By JV Capital staff
Pacific Industrial has sold the Sierra Pacific Center, a two-building, 1,495,208 square-foot, Class A+ industrial facility in Fontana, to an undisclosed institutional life insurance company. The $213.4 million sale marks the largest non-portfolio industrial transaction in California in the past 24 months.
“It was the lowest cap rate ever achieved in the Inland Empire – 3.68%,” says Jeff Chiate, executive managing director at Cushman & Wakefield’s National Industrial Advisory Group, who represented Pacific Industrial in the deal.
Sierra Pacific Center was completed in 2016 and was leased to LG Electronics and FedEx at the time of the sale. It is one of the first ground-up developments completed by Pacific Industrial, an industrial development and investment firm.
Dan Floriani, partner and co-founder of Long Beach-based Pacific Industrial says he believes the sale sends a strong signal that there remains a strong appetite for well-located, well-designed buildings.
“When smart institutional investors are willing to pay below a 4 cap for an asset, I believe it reinforces the fact that long term there is still positive momentum projected for the industrial asset class,” says Floriani.
The company developed the asset in partnership with an international institutional investor and continues to partner with institutions and pension funds on other development projects statewide.

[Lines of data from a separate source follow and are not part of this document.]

(** * The Figma backup orchestrator ([src/core/figma-backup.js])

    A shallow embedding of [FigmaBackupSystem]: its run context
    ([this.results]), the stages of [run] and the summary generator.

    The collaborators of the orchestrator (configuration loader, service
    constructors, Figma client, Dropbox / Notion / Obsidian clients, file
    system, clock) are taken as an environment of oracles.  Every call to
    a collaborator is appended, with its outcome, to a trace; an oracle
    sees the trace so far, so two calls with equal arguments may answer
    differently.  A collaborator answers with a value or throws; it does
    not write into the objects it is handed.

    JavaScript exceptions are modelled by their [message]; a computation
    returns the state it reached together with either a value or the
    message of the error it threw, so that mutations made before a throw
    stay visible to the [catch] block, as in the source.

    The logger ([utils/logger]) is modelled by the list of entries it was
    asked to write, and its methods return.  The notification service
    catches its own delivery errors ([NotificationService.notify]), so its
    methods return as well; each call is recorded in the trace.  The
    spinner and the console output are left out. *)

From stdpp Require Import base strings list gmap pretty.
From Stdlib Require Import ZArith Lia.

Local Open Scope Z_scope.
Local Open Scope nat_scope.
Local Open Scope string_scope.
Local Open Scope list_scope.

(** ** Outcomes of awaited calls *)

Inductive outcome (A : Type) : Type :=
| Returned (a : A)
| Thrown (message : string).
Arguments Returned {A} a.
Arguments Thrown {A} message.

Definition returned {A} (o : outcome A) : bool :=
  match o with Returned _ => true | Thrown _ => false end.

(** ** JavaScript truthiness of the values the orchestrator tests *)

(** A property holding a string, or absent ([undefined] / [null]). *)
Definition truthy (v : option string) : bool :=
  match v with
  | Some s => negb (String.eqb s "")
  | None => false
  end.

(** [a || b] on such values. *)
Definition js_or {A} (is_true : option A -> bool) (a b : option A) : option A :=
  if is_true a then a else b.

Definition truthy_bool (v : option bool) : bool :=
  match v with Some b => b | None => false end.

(** ** Data model *)

(** Resolved value of [services.figma.downloadFromUrl], with the two
    fields the caller reads. The caller takes the length of
    [result.files] without a guard, so the client answers with an array. *)
Record DownloadResponse := mkDownloadResponse {
  files : list string;
  outputPath : option string
}.

Record DownloadOptions := mkDownloadOptions {
  outputDir : option string;
  createTimestampFolder : option bool
}.

(** Elements of [results.downloads]. *)
Record DownloadEntry := mkDownloadEntry {
  dl_url : string;
  dl_success : bool;
  dl_files : option (list string);
  dl_output_path : option string;
  dl_error : option string;
  dl_timestamp : Z
}.

(** Resolved value of [services.dropbox.syncBackupResults]. *)
Record UploadResponse := mkUploadResponse {
  ur_success : bool;
  ur_remoteFolder : option string;
  ur_error : option string
}.

(** Elements of [results.uploads]. *)
Record UploadEntry := mkUploadEntry {
  up_source : option string;
  up_success : bool;
  up_remoteFolder : option string;
  up_timestamp : Z;
  up_error : option string
}.

(** Resolved value of the Notion and Obsidian [syncBackupResults]. *)
Record SyncResponse := mkSyncResponse {
  sr_success : bool;
  sr_results : option (list string)
}.

(** Elements of [results.syncs]. *)
Record SyncEntry := mkSyncEntry {
  sync_type : string;
  sync_success : bool;
  sync_details : option string;
  sync_error : option string;
  sync_timestamp : Z
}.

(** Values stored in [summary.services]: the shape written by the
    [syncs.forEach] loop and the shape written for Dropbox. *)
Inductive ServiceStatus :=
| SyncStatus (success : bool) (details error : option string)
| UploadStatus (success : bool) (uploaded_count total_count : nat).

Record Summary := mkSummary {
  sum_execution_id : string;
  total_targets : nat;
  successful_downloads : nat;
  failed_downloads : nat;
  total_files : nat;
  sum_duration : string;
  duration_ms : option Z;
  services_status : gmap string ServiceStatus;
  (* in the source this field shares the array [results.errors]; it is
     read here at the time the summary is built *)
  sum_errors : list string
}.

(** [this.results]. [summary] is [None] for the initial empty object. *)
Record Results := mkResults {
  execution_id : string;
  start_time : Z;
  end_time : option Z;
  duration : option Z;
  success : bool;
  targets : list string;
  downloads : list DownloadEntry;
  uploads : list UploadEntry;
  syncs : list SyncEntry;
  errors : list string;
  summary : option Summary
}.

(** The part of the loaded configuration the orchestrator reads. The
    [*_enabled] flags stand for [config.x && config.x.enabled]. *)
Record Config := mkConfig {
  backup_targets : list string;
  backup_output_dir : option string;
  backup_outputDir : option string;
  backup_create_timestamp_folder : option bool;
  backup_createTimestampFolder : option bool;
  dropbox_enabled : bool;
  notion_enabled : bool;
  obsidian_enabled : bool
}.

(** Answer of a readiness probe, and the entry [{ service, ...answer }]. *)
Record Validation := mkValidation { valid : bool }.

Record ValidationEntry := mkValidationEntry {
  service : string;
  v_valid : bool
}.

(** Value returned by [validateServices]. *)
Record ValidationReport := mkValidationReport {
  vr_success : bool;
  vr_validations : option (list ValidationEntry);
  vr_error : option string
}.

Record SystemInfo := mkSystemInfo {
  node_version : string;
  platform : string;
  arch : string
}.

(** The object written by [saveExecutionReport]. *)
Record Report := mkReport {
  rep_results : Results;
  generated_at : Z;
  rep_system_info : SystemInfo
}.

(** ** Trace of calls to collaborators, with their outcomes *)

Inductive Event :=
| EvNow (t : Z)
| EvLoadConfig (out : outcome Config)
| EvNewService (name : string) (out : outcome unit)
| EvValidate (name : string) (out : outcome Validation)
| EvDownload (url : string) (opts : DownloadOptions) (out : outcome DownloadResponse)
| EvDropboxSync (batch : list DownloadEntry) (out : outcome UploadResponse)
| EvNotionSync (batch : list Results) (out : outcome SyncResponse)
| EvObsidianSync (batch : list Results) (out : outcome SyncResponse)
| EvEnsureDir (dir : string) (out : outcome unit)
| EvWriteJson (file : string) (report : Report) (out : outcome unit)
| EvNotifyStart (tgts : list string)
| EvNotifyComplete (dls : list DownloadEntry)
| EvNotifyError (message : string).

(** What the logger was asked to write: the method called, its message
    and its metadata. *)
Inductive LogLevel := LError | LWarn | LInfo | LSuccess | LStart | LFile.

Record LogEntry := mkLogEntry {
  level : LogLevel;
  log_message : string;
  log_meta : list (string * string)
}.

(** ** The environment: collaborators as oracles over the trace *)

Record Env := mkEnv {
  (* [uuidv4()], [Date.now()], [moment.duration(d).humanize()],
     [moment(t).format('YYYY-MM-DD_HH-mm-ss')] and [process] *)
  uuidv4 : string;
  clock : list Event -> Z;
  humanize : option Z -> string;
  format_timestamp : Z -> string;
  system_info : SystemInfo;
  (* [new ConfigManager().loadConfig()] *)
  loadConfig : list Event -> outcome Config;
  (* the constructors [FigmaApiWrapper], [DropboxSync], [NotionUpdater]
     and [ObsidianSync], by name *)
  new_service : list Event -> string -> outcome unit;
  (* [figma.validateToken], [dropbox.validateConnection],
     [notion.validateConnection] and [obsidian.validateVault], by the
     service name used in [validateServices] *)
  probe : list Event -> string -> outcome Validation;
  (* [figma.downloadFromUrl] and the three [syncBackupResults] *)
  downloadFromUrl :
    list Event -> string -> DownloadOptions -> outcome DownloadResponse;
  dropbox_syncBackupResults :
    list Event -> list DownloadEntry -> outcome UploadResponse;
  notion_syncBackupResults :
    list Event -> list Results -> outcome SyncResponse;
  obsidian_syncBackupResults :
    list Event -> list Results -> outcome SyncResponse;
  (* [fs.ensureDir] and [fs.writeJson] *)
  ensureDir : list Event -> string -> outcome unit;
  writeJson : list Event -> string -> Report -> outcome unit
}.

Chiate says Southern California is the strongest industrial market in the nation and that this transaction demonstrated the strength in the industrial market.
“Rents have grown at double digits for the past couple of years with the expectations it will continue in the foreseeable future,” says Chiate.
Sierra Pacific Center is adjacent to the Route 210 Freeway and within a 20-mile radius of seven major freeways. The property is located at 5565 and 5885 Sierra Avenue.
With Opportunity Zones gaining momentum, Floriani says the company has been intrigued with the benefits of the OZ program and has looked at more than a handful of sites in these areas.
“To date, however, we have not purchased one of these properties, so we’ll have to see if that changes in the second half of the year,” says Floriani.